出版コードを取得して出版事業を行うため、個人事業を法人にすることに。ちなみに、出版コードは個人でも取れますが、個人だと譲渡できないため、法人で取得しよう、と思った次第です。株式会社か合同会社か一般社団法人かで迷ったのですが、株式会社にしました。
合同会社か株式会社か
合同会社の良い点は、法人申請時の費用が、株式会社より安いこと。会社を作るときは、法務局という役所に「登記」をして初めて設立となるのですが、その登記の費用が合同会社だと株式会社より通常9万円も安いのです。
それ以外に、役員の任期の期限がないのもメリットです。株式会社の役員の任期は最長10年なので、最長でも10年ごとに登記しなければなりません(この登記の費用は、1万円~)が、合同会社は期限はありません。
また、株式会社は、毎年の決算を世の中に知らせる「決算公告」をする必要がありますが、合同会社は決算公告の義務がありません。(決算公告は迷った点の一つです。いずれ後述します)
一般社団法人か株式会社か
一般社団法人を候補にあげた一番のポイントは、私の場合は「公益的な案件が多い」ためです。対価をいただいてサービスを提供するという関係を超えて、クライアントさんと共に「よりよい社会づくりに取り組む」みたいな仕事が多いことから、非営利の法人格のほうが実態に似つかわしいのではないか、と思いました。
しかし、親交のある税理士さんに相談した際、「一般社団法人は持ち分が無いからねー」と言われたことが大きな判断材料になりました。個人事業からの法人成りは、自分がやってきた事業を法人で行うわけですから、その法人はやはり、明確に自分がオーナーであることが自然です。
また、稼ぐことだけを考えているわけではないですが、一定利益を得ることを前提とした法人として、やはり株式会社はよくできた法人格だと思います。合同会社にしたとしても「いずれは株式会社」を目指すと思うので、それなら最初からとっておこう、という結論になりました。
まず本を読んで、概要を知る
最初にしたのは、基本的な本を読むこと。私が読んだのは、「個人事業を会社にするメリット・デメリットが全部わかる本」(関根俊輔 著、新星出版社)。ポイントがよく整理されていて、分かりやすかったです。
株式会社にしたときにどのくらい負担が増えるのか
それでもやはり、迷う点は多々ありました。特に最初に不安に思ったのは、「どのくらい支出が増えるのか」です。
一般には、ある程度の年収――600万円とか、800万円とか、書かれているものによって違いはあるのですが、そのくらいの年収を超えたら法人成りしたほうが得だ、とされています。
私は残念ながら遠く及ばないので、株式会社にしたら収支面で「損」になるのは間違いないと思われました。それで、先述の税理士さんに、税金や社会保険などがどう変動するか、シミュレーションをお願いしました。
収支の変動が大きいので、過去3年の決算資料を見ていただきました。
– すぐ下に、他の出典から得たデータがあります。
Lemma json_full q txs values : transactions_as_json network q txs = Ok values -> all_full values.
Proof.
  unfold transactions_as_json. intros H. rsimp. apply Forall_forall. intros v (tv & -> & _)%elem_of_map.
  apply tx_json_full.
Qed.
Lemma block_at_full q h tb : block_at cfg q h = Ok (Some tb) -> all_full (tb_txs tb).
Proof.
  unfold block_at, and_then. intros H. apply bind_Ok in H as ([hash|] & _ & H); [|done].
  apply bind_Ok in H as ([txs|] & _ & H); [|injection H as <-; constructor].
  apply bind_Ok in H as (values & Hv & H). injection H as <-. by eapply json_full.
Qed.
Lemma replace_stale_full q stale : forall o r,
  blocks_full stale -> replace_stale cfg q stale = Ok (o, r) -> all_full o /\ blocks_full r.
Proof.
  induction stale as [|[h old] stale IH]; intros o r Hs H; cbn [replace_stale] in H.
  { injection H as <- <-. split; constructor. }
  apply Forall_cons in Hs as [Hold Hs]. apply bind_Ok in H as (x & Hx & H).
  apply bind_Ok in H as ([o' r'] & Hrest & H). injection H as <- <-. destruct (IH o' r' Hs Hrest) as [Ho Hr].
  split; [by apply Forall_app|]. destruct x as [tb|]; [|done]. constructor; [by eapply block_at_full|done].
Qed.
Lemma forward_full q heights : forall r, forward_blocks cfg q heights = Ok r -> blocks_full r.
Proof.
  induction heights as [|h heights IH]; intros r H; cbn [forward_blocks] in H; [injection H as <-; constructor|].
  apply bind_Ok in H as (x & Hx & H). apply bind_Ok in H as (r' & Hr & H). injection H as <-.
  destruct x as [tb|]; [|by apply IH]. constructor; [by eapply block_at_full|by apply IH].
Qed.
Lemma height_iter_elem {A} (m : gmap nat A) h a : (h, a) ∈ height_iter m <-> m !! h = Some a.
Proof. unfold height_iter. by rewrite merge_sort_Permutation, elem_of_map_to_list. Qed.
Lemma stale_sub {A B} (l : list A) (flags : list B) (P : A * B -> Prop) `{forall x, Decision (P x)} x :
  x ∈ map fst (filter P (zip l flags)) -> x ∈ l.
Proof.
  intros (p & -> & [_ Hp]%list_elem_of_filter)%elem_of_map. destruct p as [a b]. by apply elem_of_zip_l in Hp.
Qed.
Lemma store_lookup to_store : forall (r : gmap nat TipBlock) h tb,
  store_blocks r to_store !! h = Some tb -> (h, tb) ∈ to_store \/ r !! h = Some tb.
Proof.
  unfold store_blocks. induction to_store as [|[k x] l IH]; intros r h tb H; [by right|]. cbn in H.
  apply IH in H as [H|H]; [left; by right|]. apply lookup_insert_Some in H as [[<- <-]|[_ H]]; [left; by left|by right].
Qed.
Lemma recent_delete_ok stale : forall r : gmap nat TipBlock,
  recent_ok r -> recent_ok (fold_left (fun m (p : nat * TipBlock) => delete p.1 m) stale r).
Proof.
  induction stale as [|p stale IH]; intros r Hr; [done|]. cbn. apply IH. by apply map_Forall_delete.
Qed.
すると、「この年の決算だと、このくらいの給料であればこうなる」という試算を出してくださいました。どの年のシミュレーションでも残念ながら支出増でしたが、覚悟できる程度だったので、これで法人成りを決意。それから、法人成り1年目の売上と、人件費以外の費用の見込みを作ってお渡しして、自分の給与額の案を出していただきました。
専門家にお願いしたのは正解でした。自分でやっていたら、調べるのが大変な一方、精度の低いシミュレーションしかできなかったでしょう。このシミュレーションで、自分の給与をいくらにするかの目安と、設立後しばらくどのくらいの支出増を覚悟しないといけないか分かりました。その間は資本金でしのぎつつ、しっかりしたビジネスモデルを作ろう…という展望を描きました。
ここまでで、株式会社にすることを決め、自分の給料をどのくらいにするか、収支が大体どんな状況になるかの見通しを立てました。